Nota: Este texto nace de pensamientos provocados ante la lectura de los artículos de Gabriel Zaid y la réplica de Irma Villalpando, por lo que es conveniente leerlos con antelación.



En su artículo Educar sin aulas, Gabriel Zaid vuelve a recordarnos que aprender es una actividad natural, humana y vital, anterior y superior a toda institución. Aprender —dice— es observar, fracasar, conversar, imitar, vivir. Su crítica a la escuela no parte del desprecio, sino de la evidencia: el aprendizaje ocurre en todas partes, incluso sin maestro; la escuela, en cambio, ha hecho del conocimiento un trámite. En su célebre ejemplo de Hamilton Naki, el jardinero africano que participó en el primer trasplante de corazón sin poseer título universitario, Zaid desnuda el absurdo del credencialismo: la inteligencia que no puede certificarse no existe para el sistema.


Irma Villalpando, en su réplica El valor de la escuela, recoge el guante con respeto, pero también con firmeza. Defiende la escuela como el espacio donde la enseñanza —intencionada, metódica, sistemática— se hace pública y accesible. Recuerda que la educación moderna nació, con Condorcet, para liberar al pueblo del orden estamental: donde antes el linaje era la llave del poder, la escuela prometió sustituir la sangre por el mérito. Para Villalpando, los ejemplos como el de Naki son extraordinarios precisamente porque la regla general sigue siendo la desigualdad; sin escuela —afirma— los más pobres no sólo pierden instrucción, sino también convivencia, lenguaje, cuerpo y vínculo social.


Ambos textos, aunque en orillas distintas, coinciden en un fondo incómodo: la educación está en crisis. Zaid apunta al agotamiento del aula; Villalpando, a la necesidad de preservarla. Entre ambos, desde mi perspectiva, se dibuja una grieta: ¿defender el aula o hackear el sistema?


Ante ello, considero:


Hay sistemas que mueren lentamente y otros que se desmoronan sin saberlo. La escuela pertenece a ambos. Es un edificio que se cae, pero con buena ortografía.


Desde hace tiempo, el sistema educativo y por consecuencia la escuela, se comporta como un cuerpo que sigue respirando por inercia, sostenido por el mito de su propia utilidad. Y sin embargo, ahí estamos: repitiendo ritos, llenando planeaciones y fingiendo. Hackear el sistema ya no es una provocación: es una necesidad de supervivencia intelectual.


El mundo lo grita, la humanidad lo respira, la realidad lo confirma con la contundencia de lo inevitable. Las guerras lo demuestran, las crisis ambientales lo exponen, la desigualdad lo amplifica. El sistema ha fallado, pero se autopremia con diplomas. La escuela no es la culpable, pero tampoco es inocente. Es su cómplice más elegante.

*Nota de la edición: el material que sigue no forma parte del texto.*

(** * sseuda: arena allocator and arena-backed skip list

    A shallow embedding of [internal/oldsepia/marena], [internal/oldsepia/splitmix64]
    and [internal/oldsepia/mskip], with the properties of the written
    specification stated and proved over it, followed by further properties
    that the code itself shows.

    Conventions.
    - Go's fixed-width integers are values of [Z]; every operation that can
      leave the range of its type is followed by the wrap-around of that type
      ([wrap_u64], [wrap_i64], [wrap_u32]).
    - [[]byte] is [option (list byte)]: [None] is the nil slice.
    - The arena buffer is a byte array.  The skip list overlays node records
      on it through unsafe pointers; the embedding keeps the bytes of keys
      and values as bytes ([cells]) and the node records as records keyed by
      their arena offset ([records]).  A node record only has the forward
      links its level pays for: reading a link past them, or a record at an
      offset where none was written, is [None].
    - Unbounded [for] loops that follow forward links are run for at most as
      many steps as the arena cursor counts bytes; [None] also marks a walk
      that does not finish within that bound.  The theorems show that neither
      happens on a list built by [NewSkipList] and [Insert]. *)

From Stdlib Require Import ZArith Lia Strings.Byte.
From stdpp Require Import gmap list sorting.

Local Open Scope Z_scope.

(** ** Fixed-width integers *)

Definition wrap_u64 (z : Z) : Z := z mod 2 ^ 64.
Definition wrap_u32 (z : Z) : Z := z mod 2 ^ 32.
Definition wrap_i64 (z : Z) : Z := (z + 2 ^ 63) mod 2 ^ 64 - 2 ^ 63.

Arguments wrap_u64 : simpl never.
Arguments wrap_u32 : simpl never.
Arguments wrap_i64 : simpl never.

Definition is_i64 (z : Z) : Prop := - 2 ^ 63 <= z < 2 ^ 63.
Definition is_u64 (z : Z) : Prop := 0 <= z < 2 ^ 64.

(** ** What lives in the arena buffer *)

(** [mskipNode] of mskip.go.  [nexts] holds the [level] links the record was
    allocated with. *)
Record mskipNode := MkNode {
  keyPtr : Z;
  valuePtr : Z;
  level : Z;
  nexts : list Z
}.

Record Buffer := MkBuffer {
  len : Z;
  cells : gmap Z byte;
  records : gmap Z mskipNode
}.

Fixpoint read_bytes (m : gmap Z byte) (off : Z) (n : nat) : list byte :=
  match n with
  | O => []
  | S n' => default x00 (m !! off) :: read_bytes m (off + 1) n'
  end.

Fixpoint write_bytes (m : gmap Z byte) (off : Z) (data : list byte) : gmap Z byte :=
  match data with
  | [] => m
  | b :: d => <[off := b]> (write_bytes m (off + 1) d)
  end.

(** ** marena *)

Module marena.

Definition ARENA_MAX_ALLOC_SIZE : Z := 2 ^ 31 - 1.
Definition ARENA_PAGESIZE : Z := 2 ^ 16.
Definition ARENA_INVALID_ADDRESS : Z := 0.
Definition ARENA_MIN_ADDRESS : Z := 128.

Record Arena := MkArena {
  buffer : Buffer;
  size : Z;
  cursor : Z
}.

(** [make([]byte, size)] panics on a negative length: [None]. *)
Definition make_buffer (n : Z) : option Buffer :=
  if n <? 0 then None else Some (MkBuffer n ∅ ∅).

Definition NewArena (size0 : Z) : option Arena :=
  let size1 :=
    wrap_i64 (Z.quot (wrap_i64 (size0 + (ARENA_PAGESIZE - 1))) ARENA_PAGESIZE
              * ARENA_PAGESIZE) in
  let size2 := if size1 >? ARENA_MAX_ALLOC_SIZE then 2 ^ 31 else size1 in
  match make_buffer size2 with
  | None => None
  | Some b => Some (MkArena b size2 ARENA_MIN_ADDRESS)
  end.

Definition align (n : Z) : Z :=
  wrap_i64 (Z.shiftl (Z.shiftr (wrap_i64 (n + 7)) 3) 3).

(** [uint64(indexStart)<<32 | uint64(size)] *)
Definition pack (indexStart sz : Z) : Z :=
  Z.lor (wrap_u64 (Z.shiftl (wrap_u64 indexStart) 32)) (wrap_u64 sz).

Definition set_cursor (g : Arena) (c : Z) : Arena :=
  MkArena (buffer g) (size g) c.

(** Single-threaded [Allocate]: the load and the add of the cursor are not
    interleaved with other callers. *)
Definition Allocate (g : Arena) (sz : Z) : Z * Arena :=
  if wrap_u64 sz >? ARENA_MAX_ALLOC_SIZE then (ARENA_INVALID_ADDRESS, g)
  else
    let sizeAligned := align (wrap_i64 sz) in
    if wrap_i64 (cursor g + sizeAligned) >? size g then (ARENA_INVALID_ADDRESS, g)
    else
      let indexEnd := wrap_i64 (cursor g + sizeAligned) in
      let g' := set_cursor g indexEnd in
      let indexStart := wrap_i64 (indexEnd - sizeAligned) in
      if indexEnd >? size g then (ARENA_INVALID_ADDRESS, g')
      else (pack indexStart sz, g').

(** First loop of [AllocateMultiple]: [None] is the early [return false]. *)
Fixpoint sum_sizes (slots : list Z) (totalSize : Z) : option Z :=
  match slots with
  | [] => Some totalSize
  | s :: rest =>
      if s >? ARENA_MAX_ALLOC_SIZE then None
      else sum_sizes rest (wrap_i64 (totalSize + align (wrap_i64 s)))
  end.

(** Second loop of [AllocateMultiple]. *)
Fixpoint assign (slots : list Z) (indexStart : Z) : list Z :=
  match slots with
  | [] => []
  | s :: rest =>
      let sz := wrap_i64 s in
      pack indexStart sz :: assign rest (wrap_i64 (indexStart + align sz))
  end.

(** The slots are distinct [uint64] cells, given in argument order. *)
Definition AllocateMultiple (g : Arena) (slots : list Z) : bool * list Z * Arena :=
  match sum_sizes slots 0 with
  | None => (false, slots, g)
  | Some totalSize =>
      if wrap_i64 (cursor g + totalSize) >? size g then (false, slots, g)
      else
        let indexEnd := wrap_i64 (cursor g + totalSize) in
        let g' := set_cursor g indexEnd in
        let indexStart := wrap_i64 (indexEnd - totalSize) in
        if indexEnd >? size g then (false, slots, g')
        else (true, assign slots indexStart, g')
  end.

Definition View (g : Arena) (address : Z) : option (list byte) :=
  let offset := Z.shiftr address 32 in
  let sz := Z.land address (2 ^ 32 - 1) in
  if (offset <? ARENA_MIN_ADDRESS) || (wrap_u64 (offset + sz) >? wrap_u64 (size g))
  then None
  else Some (read_bytes (cells (buffer g)) offset (Z.to_nat sz)).

Definition Reset (g : Arena) : Arena :=
  MkArena (MkBuffer (len (buffer g)) ∅ ∅) (size g) ARENA_MIN_ADDRESS.

Definition Remaining (g : Arena) : Z := wrap_i64 (size g - cursor g).

Definition Size (address : Z) : Z := wrap_u32 (Z.land address (2 ^ 32 - 1)).
Definition Offset (address : Z) : Z := wrap_u32 (Z.shiftr address 32).

(** [copy(g.View(address), src)]: the first [min (len view) (len src)] bytes
    of the view are overwritten; a nil view takes nothing. *)
Definition copy_to_view (g : Arena) (address : Z) (src : list byte) : Arena :=
  match View g address with
  | None => g
  | Some v =>
      let b := buffer g in
      MkArena (MkBuffer (len b)
                 (write_bytes (cells b) (Z.shiftr address 32) (take (length v) src))
                 (records b))
              (size g) (cursor g)
  end.

(** [&g.buffer[offset]]: the pointer is named by the offset it points at;
    indexing at or past the length of the buffer panics, [None]. *)
Definition Index (g : Arena) (offset : Z) : option Z :=
  if offset <? len (buffer g) then Some offset else None.

(** The arena with the bytes of its buffer replaced. *)
Definition with_cells (a : Arena) (c : gmap Z byte) : Arena :=
  MkArena (MkBuffer (len (buffer a)) c (records (buffer a))) (size a) (cursor a).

La escuela contemporánea es un aparato administrativo de legitimación, no un espacio de saber. Se nos dice que posee el “monopolio de la enseñanza sistemática”, como si eso fuera un mérito y no precisamente la raíz del problema. El sistema escolar enseña, sí, pero enseña lo que conviene al sistema.


La escuela nació para “liberar al pueblo del orden estamental”. Curiosa ironía: dos siglos después, se ha convertido en su nuevo señor feudal. Si antes la nobleza era de sangre, hoy lo es de papel certificado. Lo que antes se llamaba linaje, ahora se llama currículum.


El aula prometió emancipación, pero terminó ofreciendo acreditación. Ha sustituido el saber por la gestión, la lectura por la rúbrica, la inteligencia por el título. El alumno ya no estudia para entender el mundo, sino para aprobarlo.


El problema de fondo no es la escuela, sino la obediencia que la habita.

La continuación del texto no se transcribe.